*** Data to process ***
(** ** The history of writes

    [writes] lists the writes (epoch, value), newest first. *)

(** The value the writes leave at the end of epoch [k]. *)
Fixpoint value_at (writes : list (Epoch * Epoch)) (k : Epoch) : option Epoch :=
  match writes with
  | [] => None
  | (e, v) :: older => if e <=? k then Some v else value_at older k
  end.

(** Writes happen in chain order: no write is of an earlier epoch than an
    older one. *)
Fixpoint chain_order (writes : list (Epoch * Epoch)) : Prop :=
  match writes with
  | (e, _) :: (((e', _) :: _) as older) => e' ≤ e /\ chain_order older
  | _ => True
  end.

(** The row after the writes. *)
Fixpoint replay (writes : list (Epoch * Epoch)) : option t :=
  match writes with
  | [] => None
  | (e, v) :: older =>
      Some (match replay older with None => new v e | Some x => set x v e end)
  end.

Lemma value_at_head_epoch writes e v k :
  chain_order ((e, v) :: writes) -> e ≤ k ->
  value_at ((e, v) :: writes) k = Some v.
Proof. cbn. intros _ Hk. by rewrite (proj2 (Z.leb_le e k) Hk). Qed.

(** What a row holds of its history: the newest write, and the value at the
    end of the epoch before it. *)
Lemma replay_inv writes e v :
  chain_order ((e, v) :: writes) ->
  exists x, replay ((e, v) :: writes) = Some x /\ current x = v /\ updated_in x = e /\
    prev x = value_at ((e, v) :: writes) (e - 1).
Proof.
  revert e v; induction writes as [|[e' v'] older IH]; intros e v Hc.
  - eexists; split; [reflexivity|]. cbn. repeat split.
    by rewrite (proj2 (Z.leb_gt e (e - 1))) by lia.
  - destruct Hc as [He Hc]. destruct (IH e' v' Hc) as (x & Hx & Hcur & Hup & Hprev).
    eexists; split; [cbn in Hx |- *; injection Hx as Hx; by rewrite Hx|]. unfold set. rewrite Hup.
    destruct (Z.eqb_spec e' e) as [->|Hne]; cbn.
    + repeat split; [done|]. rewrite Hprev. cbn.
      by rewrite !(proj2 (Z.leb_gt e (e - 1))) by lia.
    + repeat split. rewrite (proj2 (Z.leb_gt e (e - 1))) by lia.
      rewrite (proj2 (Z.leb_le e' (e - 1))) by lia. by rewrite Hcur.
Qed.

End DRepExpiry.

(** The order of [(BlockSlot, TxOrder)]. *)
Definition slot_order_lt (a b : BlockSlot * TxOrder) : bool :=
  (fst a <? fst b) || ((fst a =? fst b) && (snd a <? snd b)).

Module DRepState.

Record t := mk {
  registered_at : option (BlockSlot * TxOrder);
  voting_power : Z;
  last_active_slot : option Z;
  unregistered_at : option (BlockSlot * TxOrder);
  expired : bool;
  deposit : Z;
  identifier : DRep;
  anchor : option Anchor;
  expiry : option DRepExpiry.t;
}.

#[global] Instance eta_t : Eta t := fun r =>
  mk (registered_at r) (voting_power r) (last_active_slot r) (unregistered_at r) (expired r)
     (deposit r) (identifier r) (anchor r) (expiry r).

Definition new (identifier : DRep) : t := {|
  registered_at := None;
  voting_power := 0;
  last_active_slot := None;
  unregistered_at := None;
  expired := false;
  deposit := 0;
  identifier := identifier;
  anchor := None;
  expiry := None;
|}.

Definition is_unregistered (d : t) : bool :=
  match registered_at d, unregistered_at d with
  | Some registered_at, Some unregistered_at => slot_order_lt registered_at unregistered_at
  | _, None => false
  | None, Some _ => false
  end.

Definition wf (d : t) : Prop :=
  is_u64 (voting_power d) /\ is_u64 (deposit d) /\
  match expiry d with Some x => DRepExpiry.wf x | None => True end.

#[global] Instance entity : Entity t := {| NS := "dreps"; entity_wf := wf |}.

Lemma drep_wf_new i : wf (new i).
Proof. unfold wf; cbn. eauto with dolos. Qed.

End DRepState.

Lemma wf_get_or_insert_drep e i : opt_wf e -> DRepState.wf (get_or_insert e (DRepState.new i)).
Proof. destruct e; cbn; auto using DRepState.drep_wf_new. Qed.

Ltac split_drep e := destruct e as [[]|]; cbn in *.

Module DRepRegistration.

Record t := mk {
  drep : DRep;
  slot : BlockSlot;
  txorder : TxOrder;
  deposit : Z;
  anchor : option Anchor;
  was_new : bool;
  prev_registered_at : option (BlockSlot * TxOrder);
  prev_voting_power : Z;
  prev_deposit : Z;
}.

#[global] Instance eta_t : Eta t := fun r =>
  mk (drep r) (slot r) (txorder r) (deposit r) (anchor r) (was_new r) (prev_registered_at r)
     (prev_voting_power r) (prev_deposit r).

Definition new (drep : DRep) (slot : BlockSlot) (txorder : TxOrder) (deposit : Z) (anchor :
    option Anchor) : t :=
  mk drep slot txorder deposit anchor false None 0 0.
***
→ **What needs to be done**
Copy the lines above exactly. Start with the line containing "Module DRepState.", end with the line containing "End DRepState.", and include both.

→ **Exercise result**
Module DRepState.

Record t := mk {
  registered_at : option (BlockSlot * TxOrder);
  voting_power : Z;
  last_active_slot : option Z;
  unregistered_at : option (BlockSlot * TxOrder);
  expired : bool;
  deposit : Z;
  identifier : DRep;
  anchor : option Anchor;
  expiry : option DRepExpiry.t;
}.

#[global] Instance eta_t : Eta t := fun r =>
  mk (registered_at r) (voting_power r) (last_active_slot r) (unregistered_at r) (expired r)
     (deposit r) (identifier r) (anchor r) (expiry r).

Definition new (identifier : DRep) : t := {|
  registered_at := None;
  voting_power := 0;
  last_active_slot := None;
  unregistered_at := None;
  expired := false;
  deposit := 0;
  identifier := identifier;
  anchor := None;
  expiry := None;
|}.

Definition is_unregistered (d : t) : bool :=
  match registered_at d, unregistered_at d with
  | Some registered_at, Some unregistered_at => slot_order_lt registered_at unregistered_at
  | _, None => false
  | None, Some _ => false
  end.

Definition wf (d : t) : Prop :=
  is_u64 (voting_power d) /\ is_u64 (deposit d) /\
  match expiry d with Some x => DRepExpiry.wf x | None => True end.

#[global] Instance entity : Entity t := {| NS := "dreps"; entity_wf := wf |}.

Lemma drep_wf_new i : wf (new i).
Proof. unfold wf; cbn. eauto with dolos. Qed.

End DRepState.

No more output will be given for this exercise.